§ **Task to complete**
Below are records; count the lines in them that hold "Prop" and give only the count.

── Data records ──

(** Operations on other key spaces leave a key space's buffer alone. *)
Lemma buffer_ops_other ks ops : forall b b',
  Forall (fun op => op_ks op <> ks) ops -> buffer_ops b ops = Ok b' -> b' !! ks = b !! ks.
Proof.
  induction ops as [|op ops IH]; intros b b' Hf; cbn; [by intros [= <-]|]. inversion_clear Hf as [|?? Hop Hf'].
  destruct (buffer_op b op) as [b1|] eqn:E; [|done]. cbn. intros Hb. rewrite (IH b1 b' Hf' Hb).
  destruct op as [ks' c e|ks' f t]; cbn in *; [unfold cell_push in E|unfold replay_drop_cells in E];
    (destruct (b !! Z.to_nat ks') as [k|]; [|done]); cbn in E.
  - destruct k as [v|m], c as [i|x]; try done; [destruct (v !! Z.to_nat i); [|done]|]; injection E as <-;
      by rewrite list_lookup_insert_ne.
  - destruct k as [v|m], f as [i|x], t as [j|y]; try done; [destruct (_ && _); [|done]|]; injection E as <-;
      by rewrite list_lookup_insert_ne.
Qed.

Lemma replay_write_ops b ks k iwp position write ops :
  (forall b ks cell key, write b ks cell key position = cell_push b ks cell (key, iwp)) ->
  write_ops ks k false iwp = Ok ops ->
  replay_write shape blake2b256 b ks k write position = buffer_ops b ops.
Proof.
  intros Hw. unfold write_ops, replay_write. destruct (shape !! Z.to_nat ks) as [ksd|]; [|done]. cbn.
  destruct (ks_destroyed ksd); [by intros [= <-]|].
  destruct (reduce_key _ _ _) as [key|]; [|done]. cbn. destruct (cell_id ksd key) as [c|]; [|done].
  cbn. intros [= <-]. cbn. rewrite Hw. by destruct (cell_push _ _ _ _).
Qed.

Lemma replay_inner_ops b position inner ops :
  inner_ops position inner = Ok ops ->
  replay_inner shape blake2b256 b position inner = buffer_ops b ops.
Proof.
  revert b ops. induction inner as [|e inner IH]; intros b ops; [by intros [= <-]|].
  destruct e as [ks k v r| |ks k| | |]; try done; cbn [inner_ops replay_inner].
  1,2: destruct (write_ops ks k false _) as [a|] eqn:Ea; [|done]; cbn [mbind outcome_bind];
    destruct (inner_ops position inner) as [o|] eqn:Eo; [|done]; cbn [mbind outcome_bind]; intros [= <-];
    rewrite (replay_write_ops b ks k _ position _ a (fun _ _ _ _ => eq_refl) Ea), buffer_ops_app;
    destruct (buffer_ops b a); cbn [mbind outcome_bind]; [by apply IH|done].
Qed.

Lemma write_ops_writes ks k r iwp ops : write_ops ks k r iwp = Ok ops -> only_writes ops.
Proof.
  unfold write_ops. destruct (shape !! Z.to_nat ks) as [ksd|]; [|done]. cbn. destruct (r || _); [intros [= <-]; constructor|].
  destruct (reduce_key _ _ _); [|done]. cbn. destruct (cell_id _ _); [|done]. intros [= <-]. by repeat constructor.
Qed.

Lemma inner_ops_writes position inner ops : inner_ops position inner = Ok ops -> only_writes ops.
Proof.
  revert ops. induction inner as [|e inner IH]; intros ops; [intros [= <-]; constructor|].
  destruct e as [ks k v r| |ks k| | |]; try done; cbn [inner_ops].
  1,2: destruct (write_ops ks k false _) as [a|] eqn:Ea; [|done]; cbn [mbind outcome_bind];
    destruct (inner_ops position inner) as [o|] eqn:Eo; [|done]; intros [= <-];
    apply Forall_app; split; [exact (write_ops_writes _ _ _ _ _ Ea)|by apply IH].
Qed.

(** *** Frames *)

Lemma write_ops_relocated ks k iwp ops :
  write_ops ks k true iwp = Ok ops -> ops = [] /\ is_Some (shape !! Z.to_nat ks).
Proof. unfold write_ops. destruct (shape !! Z.to_nat ks); [|done]. by intros [= <-]. Qed.

Lemma replay_frame_single b t f ops b' t' :
  match f.2 with WalBatchStart _ => False | _ => True end ->
  frame_ops f = Ok ops -> buffer_ops b ops = Ok b' -> table_ops t ops = Ok t' ->
  replay_frame shape blake2b256 lz4_decompress (mkReplay b 0 None t) f = Ok (mkReplay b' 0 None t').
Proof.
  destruct f as [p e]. unfold frame_ops, replay_frame. cbn [fst snd rs_batch_remaining rs_buffer rs_table rs_batch_start_position].
  destruct e as [ks k v r|ks ix|ks k|size|ks f f'|c len body]; intros Hk Ho Hb Ht; try done; cbn [Z.ltb Z.compare].
  - rewrite (table_ops_writes t ops (write_ops_writes _ _ _ _ _ Ho)) in Ht. injection Ht as <-. destruct r.
    + destruct (write_ops_relocated _ _ _ _ Ho) as [-> _]. by injection Hb as <-.
    + by rewrite (replay_write_ops b ks k _ p _ ops (fun _ _ _ _ => eq_refl) Ho), Hb.
  - rewrite (table_ops_writes t ops (write_ops_writes _ _ _ _ _ Ho)) in Ht. injection Ht as <-.
    by rewrite (replay_write_ops b ks k _ p _ ops (fun _ _ _ _ => eq_refl) Ho), Hb.
  - destruct (shape !! Z.to_nat ks) as [ksd|]; [|done]. cbn in *. destruct (ks_destroyed ksd).
    + injection Ho as <-. injection Hb as <-. by injection Ht as <-.
    + injection Ho as <-. cbn in Hb, Ht. destruct (replay_drop_cells b ks f f') as [b0|]; [|done].
      destruct (table_drop_cells t ks f f') as [t0|]; [|done]. cbn in *. injection Hb as ->. by injection Ht as ->.
  - destruct (decompress_wal_entry _ _) as [d|]; [|done]. cbn in *. destruct (expect d _) as [dd|]; [|done]. cbn in *.
    destruct (inner_iter dd) as [inner|]; [|done]. cbn in *. rewrite (replay_inner_ops b p inner ops Ho), Hb. cbn.
    rewrite (table_ops_writes t ops (inner_ops_writes _ _ _ Ho)) in Ht. by injection Ht as <-.
Qed.

Lemma replay_frame_batch b n start t f ops b' :
  0 < n -> in_batch f -> frame_ops f = Ok ops -> buffer_ops b ops = Ok b' ->
  replay_frame shape blake2b256 lz4_decompress (mkReplay b n start t) f =
    Ok (mkReplay b' (n - 1) (if n - 1 =? 0 then None else start) t).
Proof.
  intros Hn Hin Ho Hb. destruct f as [p e]. unfold in_batch, frame_ops, replay_frame in *.
  cbn [fst snd rs_batch_remaining rs_buffer rs_table rs_batch_start_position] in *.
  destruct (Z.ltb_spec 0 n); [|lia]. destruct e as [ks k v r|ks ix|ks k|size|ks f f'|c len body]; try done.
  - destruct r; cbn [negb].
    + destruct (write_ops_relocated _ _ _ _ Ho) as [-> [ksd ->]]. injection Hb as <-. done.
    + assert (is_Some (shape !! Z.to_nat ks)) as [ksd ->].
      { unfold write_ops in Ho. by destruct (shape !! Z.to_nat ks). }
      cbn. by rewrite (replay_write_ops b ks k _ p _ ops (fun _ _ _ _ => eq_refl) Ho), Hb.
  - by rewrite (replay_write_ops b ks k _ p _ ops (fun _ _ _ _ => eq_refl) Ho), Hb.
Qed.

Lemma batch_frame_writes f ops : in_batch f -> frame_ops f = Ok ops -> only_writes ops.
Proof.
  destruct f as [p e]. unfold in_batch, frame_ops. cbn [fst snd]. destruct e; try done; intros _; apply write_ops_writes.
Qed.

(** A batch, complete or torn: [n] frames are expected, [fs] follow. *)
Lemma replay_batch fs b n start t ops b' :
  Forall in_batch fs -> 0 < n -> Z.of_nat (length fs) <= n ->
  frames_ops fs = Ok ops -> buffer_ops b ops = Ok b' ->
  replay_frames shape blake2b256 lz4_decompress (mkReplay b n start t) fs =
    Ok (mkReplay b' (n - Z.of_nat (length fs)) (if n - Z.of_nat (length fs) =? 0 then None else start) t) /\
  only_writes ops.
Proof.
  intros Hin. revert b n start ops. induction Hin as [|f fs Hf Hin IH]; intros b n start ops Hn Hl Ho Hb;
    cbn [frames_ops replay_frames length] in *.
  - injection Ho as <-. injection Hb as <-. change (Z.of_nat 0) with 0. rewrite Z.sub_0_r. split; [|constructor].
    destruct (Z.eqb_spec n 0); [lia|done].
  - destruct (frame_ops f) as [a|] eqn:Ea; [|done]. cbn in Ho. destruct (frames_ops fs) as [o|] eqn:Eo; [|done].
    injection Ho as <-. rewrite buffer_ops_app in Hb. destruct (buffer_ops b a) as [b1|] eqn:Eb; [|done]. cbn in Hb.
    rewrite (replay_frame_batch b n start t f a b1 Hn Hf Ea Eb). cbn [mbind outcome_bind].
    pose proof (batch_frame_writes f a Hf Ea) as Hwa. destruct fs as [|f' fs].
    + injection Eo as <-. injection Hb as <-. rewrite app_nil_r. by replace (n - Z.of_nat 1) with (n - 1) by lia.
    + cbn [length] in *. destruct (Z.eqb_spec (n - 1) 0); [lia|].
      destruct (IH b1 (n - 1) start o ltac:(lia) ltac:(lia) eq_refl Hb) as [-> Hwo]. split; [|by apply Forall_app].
      by replace (n - 1 - Z.of_nat (S (length fs))) with (n - Z.of_nat (S (S (length fs)))) by lia.
Qed.

(** *** Groups *)

Lemma replay_frames_app st a c :
  replay_frames shape blake2b256 lz4_decompress st (a ++ c) =
  (st' ← replay_frames shape blake2b256 lz4_decompress st a; replay_frames shape blake2b256 lz4_decompress st' c).
Proof.
  revert st. induction a as [|f a IH]; intros st; cbn; [done|].
  destruct (replay_frame _ _ _ st f) as [st'|]; cbn; [apply IH|done].
Qed.

Lemma frames_ops_app a c : frames_ops (a ++ c) = (x ← frames_ops a; y ← frames_ops c; Ok (x ++ y)).
Proof.
  induction a as [|f a IH]; cbn; [by destruct (frames_ops c)|]. destruct (frame_ops f); cbn; [|done].
  rewrite IH. destruct (frames_ops a); cbn; [|done]. destruct (frames_ops c); cbn; [|done]. by rewrite app_assoc.
Qed.

Lemma replay_group g b t ops b' t' :
  group_ok g -> frames_ops (group_frames g) = Ok ops -> buffer_ops b ops = Ok b' -> table_ops t ops = Ok t' ->
  replay_frames shape blake2b256 lz4_decompress (mkReplay b 0 None t) (group_frames g) = Ok (mkReplay b' 0 None t').
Proof.
  destruct g as [f|p fs]; cbn [group_ok group_frames]; intros Hg Ho Hb Ht.
  - cbn in Ho. destruct (frame_ops f) as [a|] eqn:Ea; [|done]. cbn in Ho. injection Ho as <-.
    rewrite app_nil_r in Hb, Ht. cbn. by rewrite (replay_frame_single b t f a b' t' Hg Ea Hb Ht).
  - destruct Hg as [Hne Hin]. cbn in Ho. destruct (frames_ops fs) as [o|] eqn:Eo; [|done]. injection Ho as <-.
    assert (0 < Z.of_nat (length fs)) as Hpos by (destruct fs; [done|cbn; lia]).
    cbn [replay_frames replay_frame rs_batch_remaining]. cbn [Z.ltb Z.compare]. unfold assert_that.
    destruct (Z.ltb_spec 0 (Z.of_nat (length fs))); [|lia]. cbn [mbind outcome_bind rs_buffer rs_table].
    destruct (replay_batch fs b (Z.of_nat (length fs)) (Some (wp_offset p)) t o b' Hin Hpos ltac:(lia) Eo Hb) as [-> Hw].
    rewrite Z.sub_diag. rewrite (table_ops_writes t o Hw) in Ht. by injection Ht as <-.
Qed.

Lemma replay_groups gs b t ops b' t' :
  Forall group_ok gs -> frames_ops (log_frames gs) = Ok ops -> buffer_ops b ops = Ok b' -> table_ops t ops = Ok t' ->
  replay_frames shape blake2b256 lz4_decompress (mkReplay b 0 None t) (log_frames gs) = Ok (mkReplay b' 0 None t').
Proof.
  intros Hg. revert b t ops. unfold log_frames.
  induction Hg as [|g gs Hg _ IH]; intros b t ops Ho Hb Ht; cbn in *.
  - injection Ho as <-. injection Hb as <-. by injection Ht as <-.
  - rewrite frames_ops_app in Ho. destruct (frames_ops (group_frames g)) as [a|] eqn:Ea; [|done]. cbn in Ho.
    destruct (frames_ops (concat _)) as [o|] eqn:Eo; [|done]. injection Ho as <-. rewrite buffer_ops_app in Hb.
    rewrite table_ops_app in Ht. destruct (buffer_ops b a) as [b1|] eqn:Eb; [|done]. cbn in Hb.
    destruct (table_ops t a) as [t1|] eqn:Et; [|done]. cbn in Ht. rewrite replay_frames_app.
    rewrite (replay_group g b t a b1 t1 Hg Ea Eb Et). cbn [mbind outcome_bind]. by apply (IH b1 t1 o).
Qed.
End ops.

(** ** The table during replay *)

(** A destroyed key space is an empty stub. *)
Definition ks_table_ok (ksd : KeySpaceDesc) (kt : KsTable) : Prop :=
  kt_ks kt = ksd /\ (ks_destroyed ksd = false -> kt_ok kt).

Definition table_ok (shape : list KeySpaceDesc) (t : LargeTable) : Prop := Forall2 ks_table_ok shape t.

Definition table_no_flush (t : LargeTable) : Prop := Forall no_flush t.

Lemma op_entry_reset_ext kt kt' ks c e op :
  kt_ks kt' = kt_ks kt -> kt_bloom_filter kt' = kt_bloom_filter kt -> op_entry kt' ks c e op = op_entry kt ks c e op.
Proof. intros Hk Hb. unfold op_entry, entry_reset. by rewrite Hk, Hb. Qed.

Lemma cell_start_ext kt kt' ops ks c e :
  kt_ks kt' = kt_ks kt -> kt_bloom_filter kt' = kt_bloom_filter kt -> cell_start kt' ops ks c e = cell_start kt ops ks c e.
Proof.
  intros Hk Hb. unfold cell_start. revert e. induction ops as [|op ops IH]; intros e; cbn; [done|].
  by rewrite (op_entry_reset_ext kt kt'), IH.
Qed.
Definition get_file (w : WalFiles) (id : WalFileId) : outcome (list Z) :=
  expect (get_checked w id) "attempt to access non existing file".

Fixpoint remove_files (files : list (WalFileId * list Z)) (to_remove : list WalFileId) :
    list (WalFileId * list Z) * list (WalFileId * list Z) :=
  match to_remove with
  | [] => (files, [])
  | id :: rest =>
      match bt_get id files with
      | Some file => let '(files, removed) := remove_files (bt_remove id files) rest in (files, (id, file) :: removed)
      | None => remove_files files rest
      end
  end.

Definition without_files (w : WalFiles) (to_remove : list WalFileId) : WalFiles * list (WalFileId * list Z) :=
  let '(files, removed) := remove_files (wf_files w) to_remove in (mkWalFiles files, removed).

Definition with_file (w : WalFiles) (id : WalFileId) (file : list Z) : outcome WalFiles :=
  _ ← assert_that (match get_checked w id with None => true | Some _ => false end) "wal file already in registry";
  Ok (mkWalFiles (bt_insert id file (wf_files w))).

(** The file of an id with new bytes; the registry is shared with the threads
    that grow or write it. *)
Definition put_file (w : WalFiles) (id : WalFileId) (file : list Z) : WalFiles := mkWalFiles (bt_insert id file (wf_files w)).

(** ** [WalMaps] *)

Record Map := mkMap { mp_id : MapId; mp_writeable : bool; mp_populated : bool }.

Definition WalMaps := list (MapId * Map).

Definition create_map_impl (map_id : MapId) (populate writeable : bool) : Map := mkMap map_id writeable populate.

Definition create_map (map_id : MapId) : Map := create_map_impl map_id true true.

(** [WalMaps::map]: the maps and the new one. *)
Definition maps_map (l : WalLayout) (maps : WalMaps) (map_id : MapId) : outcome (WalMaps * Map) :=
  let map := create_map map_id in
  _ ← assert_that (match bt_get map_id maps with None => true | Some _ => false end)
        "assertion failed: self.maps.insert(map_id, map).is_none()";
  let maps := bt_insert map_id map maps in
  let maps := if max_maps l <? Z.of_nat (length maps) then tail maps else maps in
  m ← expect (bt_get map_id maps) "called `Option::unwrap()` on a `None` value";
  Ok (maps, m).

Definition map_readonly (l : WalLayout) (maps : WalMaps) (map_id : MapId) : outcome WalMaps :=
  _ ← assert_that (Z.of_nat (length maps) <? max_maps l) "map_readonly would exceed max_maps";
  _ ← assert_that (match bt_get map_id maps with None => true | Some _ => false end)
        "assertion failed: self.maps.insert(map_id, map).is_none()";
  Ok (bt_insert map_id (create_map_impl map_id false false) maps).

(** ** The mapper thread *)

Definition INITIAL_MAPS_BUFFER : nat := 2.

Inductive WalMapperMessage :=
| MapperMapFinalized (map_id : MapId)
| MinWalPositionUpdated (watermark : Z)
| DeleteFiles (files : list WalFileId).

(** [mt_map_id]: the loop's [map_id], the last fragment mapped ahead;
    [mt_published]: the maps other threads see; [mt_synced]: the requests sent
    to the syncer. *)
Record WalMapperThread := mkMapper {
  mt_maps : WalMaps;
  mt_files : WalFiles;
  mt_map_id : MapId;
  mt_published : WalMaps;
  mt_synced : list (MapId * Z);
}.

Definition set_maps (t : WalMapperThread) (maps : WalMaps) : WalMapperThread :=
  mkMapper maps (mt_files t) (mt_map_id t) (mt_published t) (mt_synced t).

Definition set_files (t : WalMapperThread) (files : WalFiles) : WalMapperThread :=
  mkMapper (mt_maps t) files (mt_map_id t) (mt_published t) (mt_synced t).

Definition publish_maps (t : WalMapperThread) : WalMapperThread :=
  mkMapper (mt_maps t) (mt_files t) (mt_map_id t) (mt_maps t) (mt_synced t).

(** [WalMapperThread::make_map] *)
Definition mapper_make_map (l : WalLayout) (t : WalMapperThread) (map_id : MapId) : outcome WalMapperThread :=
  file_id ← file_for_map l map_id;
  current ← current_file_id (mt_files t);
  files ←
    (if current <? file_id then
       _ ← assert_that (file_id =? u64_add current 1) "assertion `left == right` failed";
       new_file ← open_file l None;
       with_file (mt_files t) file_id new_file
     else Ok (mt_files t));
  file ← get_file files file_id;
  file ← extend_to_map_id l file map_id;
  '(maps, _) ← maps_map l (mt_maps t) map_id;
  Ok (publish_maps (mkMapper maps (put_file files file_id file) (mt_map_id t) (mt_published t) (mt_synced t))).

(** [map_id = map_id.next_map(); self.make_map(map_id)] *)
Definition map_next (l : WalLayout) (t : WalMapperThread) : outcome WalMapperThread :=
  let map_id := map_id_next_map (mt_map_id t) in
  mapper_make_map l (mkMapper (mt_maps t) (mt_files t) map_id (mt_published t) (mt_synced t)) map_id.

───

§ **Answer to this task**
3